A drug’s half-life is the time it takes for the amount in your bloodstream to drop by half. For Cialis, that number is 17.5 hours in healthy adults. After one half-life, half the drug remains. After two (about 35 hours), a quarter remains. After five to six half-lives, roughly 3 to 4 days, the amount left is negligible.

This is why Cialis has a reputation for lasting much longer than other erectile dysfunction medications. Viagra, by comparison, has a half-life of about 4 hours, clearing the body within a day. Cialis’s longer half-life is also the reason it can be prescribed as a daily low-dose option rather than only as-needed.

How Long the Effects Actually Last

Clinical trials showed that Cialis improved erectile function for up to 36 hours after a single dose. That doesn’t mean you’ll have an erection for 36 hours. It means the drug is active enough during that window to help you get and maintain an erection when you’re sexually aroused. Most men find the strongest effects in the first 12 to 24 hours, with a gradual tapering after that.

The drug remains detectable in your body beyond the 36-hour effectiveness window, but at concentrations too low to produce a meaningful effect. So there’s a gap between “still working” and “still present.” For most practical purposes, the 36-hour window is what matters for sexual activity, while the 3-to-4-day figure matters for drug interactions or medical procedures.

Daily Dosing Builds Up Differently

If you take Cialis daily (typically a lower dose), the drug accumulates in your system because each new dose arrives before the previous one fully clears. Steady-state plasma concentrations, the point where the amount entering your body equals the amount leaving, are reached within 5 days of once-daily dosing. At steady state, your blood levels are roughly 1.3 times higher than after a single dose.

The practical result is that daily Cialis provides a continuous baseline level of the drug, so you don’t need to plan around when you took a pill. If you stop daily dosing, expect about 4 to 5 days for the drug to fully leave your system, slightly longer than with a single on-demand dose because of that accumulated buildup.

How Your Body Processes Cialis

Your liver does most of the work breaking down Cialis, primarily through an enzyme system called CYP3A4. The breakdown products are then split between two exit routes: about 61% leaves through your stool and about 36% through urine. Very little of the drug leaves your body in its original form. By the time it’s excreted, it’s been converted into inactive compounds.

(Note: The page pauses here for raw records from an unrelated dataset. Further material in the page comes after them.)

(** The accepted specification repeats the supported profile of the live one. *)
Definition accepted_profile (d : ArangoDeployment) (image : string) : bool :=
  match A_AcceptedSpec d with
  | None => false
  | Some s =>
      pointer_is (A_Mode s) DeploymentModeSingle && pointer_is (A_SingleCount s) 1%Z &&
      pointer_is (A_Image s) image && (A_JWTSecretName s != "") && A_IsAuthenticated s
  end.

(** The one member runs the current image and has no pending operation. *)
Definition member_ready (d : ArangoDeployment) (image : string) (member : MemberStatus) : bool :=
  (Member_ID member != "") && (Member_Phase member == MemberPhaseCreated) &&
  match Member_Pod member with None => false | Some (name, uid) => (name != "") && (uid != "") end &&
  arangoCurrentImage (Member_Image member) image &&
  match Member_Image member, A_CurrentImage d with
  | Some m, Some c =>
      (Image_ImageID m == Image_ImageID c) && (Member_ImageID member == Image_ImageID c)
  | _, _ => false
  end &&
  (Member_Version member == "3.12.12") && arangoConditions (Member_Conditions member) [ConditionTypeReady] &&
  negb (existsb (IsTrue (Member_Conditions member))
    [ConditionTypeUpdateFailed; ConditionTypeUpgradeFailed; ConditionTypePendingUpdate; ConditionTypeUpdating; ConditionTypeRestart; ConditionTypePendingRestart;
     ConditionTypeTerminating; ConditionTypeTerminated; ConditionTypePVCResizePending]).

Because the liver handles most of the processing, anything that affects liver function can change how long Cialis sticks around. People with significant liver problems may clear the drug more slowly, meaning it stays active and detectable for longer than the typical 3 to 4 days.

Factors That Can Extend or Shorten Clearance

Age, body weight, gender, and smoking status do not meaningfully change how long Cialis stays in your system. A large analysis of 237 subjects found no clinically significant differences in how the drug was processed across any of those categories. This is unusual for medications and is one reason Cialis doesn’t require dose adjustments based on age alone.

The biggest factor that can extend Cialis’s time in your body is other medications. Drugs that inhibit the same liver enzyme responsible for breaking down Cialis (CYP3A4 inhibitors) can slow its clearance considerably. Common examples include certain antifungal medications, some antibiotics, and HIV protease inhibitors. Grapefruit juice also inhibits this enzyme, though the effect is milder. If you’re taking any of these, the drug may stay in your system longer than the standard 3 to 4 days.

Kidney impairment can also slow excretion, since more than a third of the drug’s metabolites exit through urine. Reduced kidney function means those byproducts linger longer, potentially increasing both the duration and intensity of effects.

Why the Timeline Matters

Knowing how long Cialis stays in your system is useful in a few situations. If you’re starting a new medication that could interact with it, your prescriber needs to know whether Cialis is still circulating. If you experience side effects like headache, muscle aches, or mild back pain, those symptoms typically resolve as the drug clears, so you can expect them to fade over 1 to 2 days after the effects wear off. And if you’re switching to a different erectile dysfunction medication, spacing out the transition by at least 3 to 4 days avoids overlap.

For drug testing purposes, standard workplace drug screens do not test for Cialis or other erectile dysfunction medications. These drugs are not controlled substances and are not part of any routine panel.